▶ [TASK DESCRIPTION]: From the records, return each line that has the word "size" in it.

▶ [Data records]:
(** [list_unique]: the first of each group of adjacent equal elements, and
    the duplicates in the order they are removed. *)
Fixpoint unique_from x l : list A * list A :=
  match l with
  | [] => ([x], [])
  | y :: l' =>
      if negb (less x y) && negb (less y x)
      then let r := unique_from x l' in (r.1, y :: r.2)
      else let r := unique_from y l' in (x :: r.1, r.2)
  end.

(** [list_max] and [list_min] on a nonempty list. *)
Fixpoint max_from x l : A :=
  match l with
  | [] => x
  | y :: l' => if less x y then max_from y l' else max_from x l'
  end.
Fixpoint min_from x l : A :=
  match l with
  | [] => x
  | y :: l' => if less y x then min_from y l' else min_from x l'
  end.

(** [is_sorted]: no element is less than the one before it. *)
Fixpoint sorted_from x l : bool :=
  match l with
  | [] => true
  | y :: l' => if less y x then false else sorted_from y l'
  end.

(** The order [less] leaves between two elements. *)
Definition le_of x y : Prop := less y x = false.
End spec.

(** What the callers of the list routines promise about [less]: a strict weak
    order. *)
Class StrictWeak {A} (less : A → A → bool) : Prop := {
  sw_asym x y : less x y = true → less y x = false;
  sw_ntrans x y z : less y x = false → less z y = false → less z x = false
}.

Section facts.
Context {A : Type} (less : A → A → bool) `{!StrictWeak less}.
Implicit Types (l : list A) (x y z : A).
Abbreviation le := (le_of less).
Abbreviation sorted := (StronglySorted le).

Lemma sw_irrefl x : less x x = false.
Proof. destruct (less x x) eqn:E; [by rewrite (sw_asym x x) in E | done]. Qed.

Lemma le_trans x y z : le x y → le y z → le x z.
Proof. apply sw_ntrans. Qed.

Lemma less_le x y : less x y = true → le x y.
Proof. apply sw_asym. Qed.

==

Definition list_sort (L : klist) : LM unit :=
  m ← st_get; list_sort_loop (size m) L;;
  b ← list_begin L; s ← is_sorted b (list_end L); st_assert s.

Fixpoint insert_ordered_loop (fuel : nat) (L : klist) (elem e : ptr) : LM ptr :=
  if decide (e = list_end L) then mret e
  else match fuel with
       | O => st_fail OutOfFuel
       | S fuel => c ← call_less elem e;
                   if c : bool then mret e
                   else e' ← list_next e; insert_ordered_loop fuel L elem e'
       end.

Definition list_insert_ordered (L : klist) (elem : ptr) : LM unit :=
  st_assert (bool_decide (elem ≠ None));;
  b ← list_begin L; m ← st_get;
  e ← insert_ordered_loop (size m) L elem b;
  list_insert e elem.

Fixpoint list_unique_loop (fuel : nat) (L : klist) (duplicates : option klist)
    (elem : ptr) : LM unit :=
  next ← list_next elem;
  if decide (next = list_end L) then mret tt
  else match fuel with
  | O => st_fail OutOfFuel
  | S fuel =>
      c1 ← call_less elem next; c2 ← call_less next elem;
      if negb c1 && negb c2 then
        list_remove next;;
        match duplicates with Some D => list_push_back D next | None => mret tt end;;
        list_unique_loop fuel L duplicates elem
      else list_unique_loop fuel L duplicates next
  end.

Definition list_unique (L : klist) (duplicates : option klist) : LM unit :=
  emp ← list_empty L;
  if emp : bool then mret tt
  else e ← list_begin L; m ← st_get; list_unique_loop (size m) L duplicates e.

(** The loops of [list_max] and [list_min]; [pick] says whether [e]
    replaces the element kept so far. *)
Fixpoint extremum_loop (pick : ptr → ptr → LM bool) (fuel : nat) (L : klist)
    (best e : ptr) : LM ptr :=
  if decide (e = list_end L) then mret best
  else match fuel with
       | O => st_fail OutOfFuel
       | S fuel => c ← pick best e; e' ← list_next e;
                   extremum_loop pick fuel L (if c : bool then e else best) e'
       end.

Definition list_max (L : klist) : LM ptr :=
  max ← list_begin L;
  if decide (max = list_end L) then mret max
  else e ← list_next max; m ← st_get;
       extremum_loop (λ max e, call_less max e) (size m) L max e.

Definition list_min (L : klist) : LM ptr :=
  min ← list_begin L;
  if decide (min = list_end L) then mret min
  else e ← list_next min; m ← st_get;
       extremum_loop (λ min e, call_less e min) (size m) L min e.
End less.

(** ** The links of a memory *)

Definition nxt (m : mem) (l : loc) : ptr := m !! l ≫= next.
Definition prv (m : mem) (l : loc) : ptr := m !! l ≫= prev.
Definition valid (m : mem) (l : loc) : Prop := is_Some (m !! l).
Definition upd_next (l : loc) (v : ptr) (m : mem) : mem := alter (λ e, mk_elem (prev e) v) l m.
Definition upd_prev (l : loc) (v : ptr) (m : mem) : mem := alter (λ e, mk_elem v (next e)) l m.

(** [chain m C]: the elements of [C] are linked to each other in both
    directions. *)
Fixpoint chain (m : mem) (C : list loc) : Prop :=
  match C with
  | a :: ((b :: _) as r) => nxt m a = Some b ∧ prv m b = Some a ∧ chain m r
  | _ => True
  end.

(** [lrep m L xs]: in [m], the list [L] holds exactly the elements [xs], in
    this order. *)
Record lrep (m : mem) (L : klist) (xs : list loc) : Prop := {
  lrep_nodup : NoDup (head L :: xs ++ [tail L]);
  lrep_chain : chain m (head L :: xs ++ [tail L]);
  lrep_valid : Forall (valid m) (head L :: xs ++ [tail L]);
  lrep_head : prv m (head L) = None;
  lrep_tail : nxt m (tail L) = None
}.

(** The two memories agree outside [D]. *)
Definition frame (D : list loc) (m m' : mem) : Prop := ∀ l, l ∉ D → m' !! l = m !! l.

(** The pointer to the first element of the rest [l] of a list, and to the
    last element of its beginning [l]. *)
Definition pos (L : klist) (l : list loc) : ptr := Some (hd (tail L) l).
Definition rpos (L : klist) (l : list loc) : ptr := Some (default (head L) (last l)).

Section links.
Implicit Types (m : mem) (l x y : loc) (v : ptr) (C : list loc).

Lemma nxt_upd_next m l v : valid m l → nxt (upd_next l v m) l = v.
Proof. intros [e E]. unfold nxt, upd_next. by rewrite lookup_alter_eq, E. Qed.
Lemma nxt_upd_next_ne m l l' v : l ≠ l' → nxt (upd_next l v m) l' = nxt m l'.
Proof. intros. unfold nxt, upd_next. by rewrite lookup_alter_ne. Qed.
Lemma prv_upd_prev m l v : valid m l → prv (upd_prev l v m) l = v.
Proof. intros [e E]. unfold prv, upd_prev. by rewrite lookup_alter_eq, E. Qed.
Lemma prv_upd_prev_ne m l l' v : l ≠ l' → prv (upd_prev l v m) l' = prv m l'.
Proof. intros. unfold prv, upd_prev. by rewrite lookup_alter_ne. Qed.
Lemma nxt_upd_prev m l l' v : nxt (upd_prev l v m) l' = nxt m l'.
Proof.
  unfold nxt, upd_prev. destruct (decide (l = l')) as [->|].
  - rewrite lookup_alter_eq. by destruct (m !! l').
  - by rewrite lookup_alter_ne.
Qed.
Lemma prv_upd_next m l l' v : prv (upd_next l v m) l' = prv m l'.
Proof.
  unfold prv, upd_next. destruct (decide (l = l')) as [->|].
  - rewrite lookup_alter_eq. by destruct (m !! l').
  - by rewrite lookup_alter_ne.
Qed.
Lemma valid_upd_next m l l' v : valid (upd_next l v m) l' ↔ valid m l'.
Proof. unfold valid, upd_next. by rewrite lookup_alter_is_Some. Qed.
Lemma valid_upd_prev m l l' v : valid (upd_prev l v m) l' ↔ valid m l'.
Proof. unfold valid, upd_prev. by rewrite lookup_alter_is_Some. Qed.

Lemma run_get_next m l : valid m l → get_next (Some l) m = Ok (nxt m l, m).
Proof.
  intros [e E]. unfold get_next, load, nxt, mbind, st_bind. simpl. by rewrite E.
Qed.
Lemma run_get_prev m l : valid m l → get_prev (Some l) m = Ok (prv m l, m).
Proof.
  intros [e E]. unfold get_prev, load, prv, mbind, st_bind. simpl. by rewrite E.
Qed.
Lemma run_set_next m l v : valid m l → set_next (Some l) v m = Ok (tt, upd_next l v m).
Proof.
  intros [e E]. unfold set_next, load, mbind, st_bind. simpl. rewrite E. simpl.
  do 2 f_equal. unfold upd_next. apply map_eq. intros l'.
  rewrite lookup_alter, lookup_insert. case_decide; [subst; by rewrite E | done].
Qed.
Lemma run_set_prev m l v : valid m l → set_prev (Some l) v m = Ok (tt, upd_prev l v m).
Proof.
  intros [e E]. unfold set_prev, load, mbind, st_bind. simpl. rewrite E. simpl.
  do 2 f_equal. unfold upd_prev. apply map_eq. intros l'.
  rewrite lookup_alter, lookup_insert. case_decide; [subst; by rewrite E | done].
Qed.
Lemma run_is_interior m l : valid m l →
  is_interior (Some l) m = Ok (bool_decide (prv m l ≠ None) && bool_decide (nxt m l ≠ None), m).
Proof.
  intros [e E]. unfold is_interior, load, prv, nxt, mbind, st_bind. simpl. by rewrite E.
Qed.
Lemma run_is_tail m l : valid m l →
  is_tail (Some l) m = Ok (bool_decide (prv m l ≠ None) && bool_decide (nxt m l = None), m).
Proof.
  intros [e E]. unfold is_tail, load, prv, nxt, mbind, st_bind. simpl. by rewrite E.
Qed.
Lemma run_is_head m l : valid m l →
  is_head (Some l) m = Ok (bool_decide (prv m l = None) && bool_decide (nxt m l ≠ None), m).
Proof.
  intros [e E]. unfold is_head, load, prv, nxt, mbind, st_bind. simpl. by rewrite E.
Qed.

▶ [SOLUTION]:
  m ← st_get; list_sort_loop (size m) L;;
  e ← insert_ordered_loop (size m) L elem b;
  else e ← list_begin L; m ← st_get; list_unique_loop (size m) L duplicates e.
       extremum_loop (λ max e, call_less max e) (size m) L max e.
       extremum_loop (λ min e, call_less e min) (size m) L min e.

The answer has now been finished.